I read Mark Coker's Style Guidelines for Smashwords.com. As a DIY, all-possible-proceeds-must-go-to-me-and-not-a-giant-company publisher, I will not be using Smashwords. But if you want to know a little bit about formatting, there's a wonderful little ebook of all the style guides.

I don't like Smashwords because while they recognize the respect that readers have for words, they don't understand the need for authors to respect their own words. I was troubled by their appellation of the term 'Meat Grinder' to what they're going to be doing to your manuscript.

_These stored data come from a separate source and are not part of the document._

Definition operating_period (f : Frame) : res Frame :=
  let ops := filter is_operating (rows f) in
  let rate base esc := fun l => F (escalated_rate base esc (year_of l)) in
  let om := om_escalator_pct p in
  let f := loc_set_rows f ops FuelUnitCost
             (rate (fuel_price_dollar_per_mmbtu p) (fuel_escalator_pct p)) in
  let f := loc_set_rows f ops SolarFixedOMRate
             (rate (solar_om_fixed_dollar_per_kw p) om) in
  let f := loc_set_rows f ops BatteryFixedOMRate
             (rate (bess_om_fixed_dollar_per_kw p) om) in
  let f := loc_set_rows f ops GeneratorFixedOMRate
             (rate (generator_om_fixed_dollar_per_kw p) om) in
  let f := loc_set_rows f ops GeneratorVariableOMRate
             (rate (generator_om_variable_dollar_per_kwh p) om) in
  let f := loc_set_rows f ops BOSFixedOMRate
             (rate (bos_om_fixed_dollar_per_kw_load p) om) in
  let f := loc_set_rows f ops SoftOMRate (rate (soft_om_pct p) om) in
  (* Fixed O&M Cost *)
  let* sr := col_get f SolarFixedOMRate in
  let* br := col_get f BatteryFixedOMRate in
  let* gr := col_get f GeneratorFixedOMRate in
  let* bos := col_get f BOSFixedOMRate in
  let* so := col_get f SoftOMRate in
  let f := loc_set_rows f ops FixedOMCost (fun l =>
             ((sr l * F (solar_pv_capacity_mw p) * F 1000 +
               br l * F (bess_max_power_mw p) * F 1000 +
               gr l * F (generator_capacity_mw p) * F 1000 +
               bos l * F (datacenter_load_mw p) * F 1000) / F 1000000 +
              so l / F 100 * F total_hard_capex)%cell) in
  (* Fuel Cost *)
  let* fu := col_get f FuelUnitCost in
  let* gfi := col_get f GeneratorFuelInput in
  let f := loc_set_rows f ops FuelCost (fun l =>
             ((fu l * gfi l) / F 1000000)%cell) in
  (* Variable O&M Cost *)
  let* gv := col_get f GeneratorVariableOMRate in
  let* go := col_get f GeneratorOutput in
  let f := loc_set_rows f ops VariableOMCost (fun l =>
             ((gv l * go l * F 1000) / F 1000000)%cell) in
  (* Total operating costs *)
  let* fc := col_get f FuelCost in
  let* fo := col_get f FixedOMCost in
  let* vo := col_get f VariableOMCost in
  let f := loc_set_rows f ops TotalOperatingCosts (fun l =>
             (fc l + fo l + vo l)%cell) in
  (* LCOE, Revenue, EBITDA *)
  let f := loc_set_rows f ops LCOE (fun _ => F (lcoe_dollar_per_mwh p)) in
  let* ls := col_get f LoadServed in
  let f := loc_set_rows f ops Revenue (fun l =>
             ((F (lcoe_dollar_per_mwh p) * ls l) / F 1000000)%cell) in
  let* rv := col_get f Revenue in
  let* toc := col_get f TotalOperatingCosts in
  Ok (loc_set_rows f ops EBITDA (fun l => (rv l + toc l)%cell)).

(** One iteration of the debt, tax and capital loop. *)
Definition interest_expense (balance : Q) : Q := -1 * balance * interest_rate.
Definition principal_payment (debt_service interest : Q) : Q :=
  debt_service - interest.
Definition next_debt_outstanding (balance principal : Q) : Q :=
  balance + principal.

Definition depreciation_pct (year : Z) : Q :=
  if (year <=? Z.of_nat (length (depreciation_schedule p)))%Z
  then nth (Z.to_nat (year - 1)) (depreciation_schedule p) 0
  else 0.

Definition debt_tax_year (pmt depreciable : Q) (f : Frame) (year : Z)
    : res Frame :=
  let* bal := loc_get f (Yr year) DebtOutstandingYrStart in
  let f := loc_set f (Yr year) InterestExpense (lift1 interest_expense bal) in
  let f := loc_set f (Yr year) DebtService (F (-1 * pmt)) in
  let* ds := loc_get f (Yr year) DebtService in
  let* ie := loc_get f (Yr year) InterestExpense in
  let f := loc_set f (Yr year) PrincipalPayment (lift2 principal_payment ds ie) in
  let* f :=
    if (year <? debt_term_years p)%Z then
      let* b := loc_get f (Yr year) DebtOutstandingYrStart in
      let* pp := loc_get f (Yr year) PrincipalPayment in
      Ok (loc_set f (Yr (year + 1)) DebtOutstandingYrStart
                  (lift2 next_debt_outstanding b pp))
    else Ok f in
  let f := loc_set f (Yr year) DepreciationSchedule (F (depreciation_pct year)) in
  let* dsch := loc_get f (Yr year) DepreciationSchedule in
  let f := loc_set f (Yr year) DepreciationMACRS
             (F (-1) * (dsch / F 100) * F depreciable)%cell in
  let* e := loc_get f (Yr year) EBITDA in
  let* dm := loc_get f (Yr year) DepreciationMACRS in
  let* ie := loc_get f (Yr year) InterestExpense in
  let f := loc_set f (Yr year) TaxableIncome (e + dm + ie)%cell in
  let* ie := loc_get f (Yr year) InterestExpense in
  Ok (loc_set f (Yr year) InterestExpenseTax ie).

Fixpoint debt_tax_loop (pmt depreciable : Q) (ys : list Z) (f : Frame)
    : res Frame :=
  match ys with
  | [] => Ok f
  | y :: ys' =>
      let* f := debt_tax_year pmt depreciable f y in
      debt_tax_loop pmt depreciable ys' f
  end.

No, thank you - and I even understand the great principle of what Meat Grinder does (it packages a default manuscript from your average Word document that can be easily translated into all ebook compatible files). But they called it Meat Grinder, like my words and characters were about as useful as a cow shoulder.

I will, however, make use of all their free information toward the best way to format my ebook. I haven't thought about it because I don't read much online, aside from RSS feeds. I have a stack of PDF's from back in the day that I can't bear to look at. I don't have a Kindle.

Calibre has certainly made my job easier, because I can view my converted and formatted files to see if they look at all right on an e-reader. First, I reformatted my manuscript in Open Office. I resized it to be about the average ebook size per page, because even though Mark Coker claims that the page is dead, I still have to work with the page until I can convert it. But here's what I had to do:
  1. No page breaks, no page numbers, no line breaks - This was an important part in making my manuscript look fluid and professional as an ebook. By no line breaks, I mean not pressing the enter key more than once, no matter what text you're trying to arrange.
  2. Style formatting - I hadn't started working with Styles until the past few months with my manuscript. I can't believe how shortsighted my formatting had been. If you assign a Style to a section consistently (i.e. chapter headings, chapters, secondary headings, endnotes), then you can change them on the Stylesheet instead of having to tab through (as I used to) and change formatting manually.
  3. Paragraph formatting - I used hanging indent, and when I publish non-fiction, I'll use block-style. I edited the Styles to reflect this, instead of pressing enter, then tab to start a new paragraph.
After I finished, my manuscript feels much cleaner!

The Crow Hunter ebook will be available for download starting Feb. 9!